Validation measures of adherence

Three adherence measures were used to demonstrate SCAALE construct validity: General Adherence Rating (GAR) by parent, GAR by health care provider, and MPR (see descriptions later). Because no single adherence measure can provide a perfect characterization of adherence (short of a behavior coder who directly observes the child constantly), an adherence measure’s validity is best captured by demonstrating significant relations between the adherence measure and several other estimates of adherence.

General Adherence Rating

The demographic cover sheet included a GAR scale on which respondents rated their global adherence level using a scale of 1 (“rarely or never” follows the doctor’s instructions for antibiotic use) to 10 (“always” follows the doctor’s instructions for antibiotic use). The parent completing the SCAALE and one health care provider per subject provided a GAR.

The health care provider completing the GAR was the individual who most closely follows the patient’s prophylactic antibiotic treatment for SCD. Provider responses were based on a global impression of the family’s adherence. Similar provider-rated global impression scales are widely used in medicine, including visual analog scales33 and global impression ratings.34

The GAR has been validated in previous adherence research.31,32

Medication possession ratio

The MPR is a widely used adherence measure and has been used in several studies evaluating antibiotic adherence in SCD.12,16,19,21,22 Advantages of the MPR are that it does not rely on self-report and the data can be obtained from known sources. However, limitations exist.

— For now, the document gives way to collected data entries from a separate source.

(* ===== verification/BridgeVlan.v ===== *)
(** * BridgeVlan: [src/lib/schema/ifaces/bridge_vlan.rs]

    The VLAN filtering section of a Linux bridge and of its ports: which trunk
    tags overlap, and the canonical form of a list of tags.  VLAN IDs are [u16];
    the end of a range is computed in [u16] too, so it wraps at 65535. *)

From S2P Require Export Errors Bytes.

#[local] Open Scope Z_scope.

(** ** Data *)

Inductive BridgeVlanMode : Type := Trunk | Access.

#[export] Instance BridgeVlanMode_eq_dec : EqDecision BridgeVlanMode.
Proof. solve_decision. Defined.

Record BridgeVlanRange : Type := bridge_vlan_range {
  bvr_min : Z;
  bvr_max : Z;
}.

#[export] Instance BridgeVlanRange_eq_dec : EqDecision BridgeVlanRange.
Proof. solve_decision. Defined.

Inductive BridgeVlanTrunkTag : Type :=
| TagId (d : Z)
| TagIdRange (range : BridgeVlanRange).

#[export] Instance BridgeVlanTrunkTag_eq_dec : EqDecision BridgeVlanTrunkTag.
Proof. solve_decision. Defined.

Record BridgeVlanConfig : Type := bridge_vlan_config {
  bvc_enable_native : option bool;
  bvc_mode : option BridgeVlanMode;
  bvc_tag : option Z;
  bvc_trunk_tags : option (list BridgeVlanTrunkTag);
}.

#[export] Instance BridgeVlanConfig_eq_dec : EqDecision BridgeVlanConfig.
Proof. solve_decision. Defined.

(** [BridgeVlanConfig::is_empty]. *)
Definition bridge_vlan_is_empty (self : BridgeVlanConfig) : bool :=
  bool_decide (self = bridge_vlan_config None None None None).

Definition set_trunk_tags (tags : option (list BridgeVlanTrunkTag)) (c : BridgeVlanConfig) :
    BridgeVlanConfig :=
  bridge_vlan_config (bvc_enable_native c) (bvc_mode c) (bvc_tag c) tags.

(** ** Operations *)

(** [range.min..range.max + 1] over [u16]. *)
Definition range_ids (r : BridgeVlanRange) : list Z :=
  seqZ (bvr_min r) (as_u16 (bvr_max r + 1) - bvr_min r).

Definition tag_ids (t : BridgeVlanTrunkTag) : list Z :=
  match t with TagId d => [d] | TagIdRange r => range_ids r end.

(** The VLAN IDs [compress_port_vlan_ranges] collects. *)
Definition tags_ids (tags : list BridgeVlanTrunkTag) : list Z := concat (map tag_ids tags).

(** [vids.sort_unstable(); vids.dedup()]. *)
Definition sorted_vids (vids : list Z) : list Z := dedup Z.compare id (sort_by Z.compare id vids).

(** One turn of the loop of [compress_vlan_ids]: the closed ranges and [cur_range]. *)
Definition compress_step (acc : list BridgeVlanRange * option BridgeVlanRange) (vid : Z) :
    list BridgeVlanRange * option BridgeVlanRange :=
  match acc with
  | (ranges, Some cur) =>
      if as_u16 (bvr_max cur + 1) =? vid
      then (ranges, Some (bridge_vlan_range (bvr_min cur) vid))
      else (ranges ++ [cur], Some (bridge_vlan_range vid vid))
  | (ranges, None) => (ranges, Some (bridge_vlan_range vid vid))
  end.

Definition range_tag (range : BridgeVlanRange) : BridgeVlanTrunkTag :=
  if bvr_min range =? bvr_max range then TagId (bvr_min range) else TagIdRange range.

(** [compress_vlan_ids]. *)
Definition compress_vlan_ids (vids : list Z) : list BridgeVlanTrunkTag :=
  let '(ranges, cur_range) := foldl compress_step ([], None) (sorted_vids vids) in
  map range_tag (ranges ++ option_list cur_range).

(** [BridgeVlanConfig::compress_port_vlan_ranges]. *)
Definition compress_port_vlan_ranges (self : BridgeVlanConfig) : BridgeVlanConfig :=
  match bvc_trunk_tags self with
  | Some trunk_tags => set_trunk_tags (Some (compress_vlan_ids (tags_ids trunk_tags))) self
  | None => self
  end.

(** [validate_overlap_trunk_tags]: [found] holds the IDs of the earlier tags. *)
Fixpoint insert_vacant (found : gset Z) (ids : list Z) : res (gset Z) :=
  match ids with
  | [] => Ok found
  | i :: ids' =>
      if bool_decide (i ∈ found) then fail InvalidArgument
      else insert_vacant ({[i]} ∪ found) ids'
  end.

Fixpoint validate_overlap_from (found : gset Z) (tags : list BridgeVlanTrunkTag) : res unit :=
  match tags with
  | [] => Ok tt
  | tag :: tags' =>
      let? found := insert_vacant found (tag_ids tag) in
      validate_overlap_from found tags'
  end.

Definition validate_overlap_trunk_tags (tags : list BridgeVlanTrunkTag) : res unit :=
  validate_overlap_from ∅ tags.

(** [BridgeVlanConfig::sanitize]. *)
Definition bridge_vlan_sanitize (self : BridgeVlanConfig) : res BridgeVlanConfig :=
  if bool_decide (bvc_mode self = Some Trunk) && bool_decide (bvc_tag self ≠ None) &&
     negb (bool_decide (bvc_tag self = Some 0)) &&
     negb (bool_decide (bvc_enable_native self = Some true))
  then fail InvalidArgument
  else if bool_decide (bvc_mode self = Some Access) &&
          bool_decide (bvc_enable_native self = Some true)
  then fail InvalidArgument
  else if bool_decide (bvc_mode self = Some Access) &&
          match bvc_trunk_tags self with Some (_ :: _) => true | _ => false end
  then fail InvalidArgument
  else if bool_decide (bvc_mode self = Some Trunk) && bool_decide (bvc_trunk_tags self = None)
  then fail InvalidArgument
  else
    match bvc_trunk_tags self with
    | Some tags =>
        let self :=
          match bvc_mode self with
          | None => bridge_vlan_config (bvc_enable_native self) (Some Trunk) (bvc_tag self)
                      (bvc_trunk_tags self)
          | Some _ => self
          end in
        let? _ := validate_overlap_trunk_tags tags in
        Ok self
    | None => Ok self
    end.

(** ** Overlap *)

Lemma insert_vacant_spec found ids :
  (is_ok (insert_vacant found ids) = true ↔ NoDup ids ∧ ∀ i, i ∈ ids → i ∉ found) ∧
  ∀ f, insert_vacant found ids = Ok f → ∀ i, i ∈ f ↔ i ∈ found ∨ i ∈ ids.
Proof.
  revert found. induction ids as [|i ids IH]; intros found; simpl.
  { split; [split; [intros _; split; [constructor|set_solver]|done]|]. intros f [= <-]. set_solver. }
  case_bool_decide as Hi; simpl.
  { split; [|done]. split; [done|]. intros [_ H]. destruct (H i); [set_solver|done]. }
  destruct (IH ({[i]} ∪ found)) as [H1 H2]. split.
  - rewrite H1, NoDup_cons. split.
    + intros [Hnd Hf]. repeat split; [|done|].
      * intros Hin. apply (Hf i Hin). set_solver.
      * intros j [->|Hj]%elem_of_cons; [done|]. specialize (Hf j Hj). set_solver.
    + intros [[Hni Hnd] Hf]. split; [done|]. intros j Hj. specialize (Hf j). set_solver.
  - intros f Hf j. rewrite (H2 f Hf j). set_solver.
Qed.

Refilling a prescription is not the same as ingesting it, and MPR is best calculated in a closed pharmacy system,35 which was not available for this study.

An MPR for the 3 months preceding SCAALE completion was calculated using pharmacy dispensation records. The MPR was the ratio of the number of days during which the patient had antibiotics as indicated by the number of doses dispensed (numerator) to the number of days in the study period (90 days, denominator). An MPR of 1.0 indicates 100% adherence in terms of prescription refills relative to medication prescribed, while lower MPRs indicate that less medication was dispensed than was prescribed (lower adherence). In some cases, MPRs >1.0 were observed. To reflect that MPRs >1.0 did not necessarily indicate greater adherence than MPRs =1.0, MPR values >1.0 were recoded as 1.0.

Statistical analysis

The SCAALE development process followed standardized methodology and a protocol utilizing commonly accepted statistics for validation studies.36,37 The statistics reported are outlined later.

Descriptive statistics for SCAALE item, subscale, and total scores

Descriptive statistics and distributions (mean, range, standard deviation [SD]) of SCAALE total and all subscale scores are provided. Because most subjects report adherence to a medical regimen, it is not uncommon for scores to cluster at the upper end of the distribution.31,32 A very significant clustering of scores at the upper end of the distribution represents a ceiling effect. For SCAALE scores, ceiling effects were defined as either 90% of the answers on any question being the highest possible option (ie, 5) or SD <0.5 and mean >4.8, which would indicate restricted variance.

Subscale intercorrelations

Subscale intercorrelations were calculated to investigate relations among the different areas of adherence measured by SCAALE subscales. Strong subscale intercorrelations demonstrate convergent validity, by showing the subscales measure the same construct. Intercorrelations are reported as Pearson product-moment correlation coefficients (r), which range from -1.0 to +1.0; values closer to 0 reflect weaker relationships.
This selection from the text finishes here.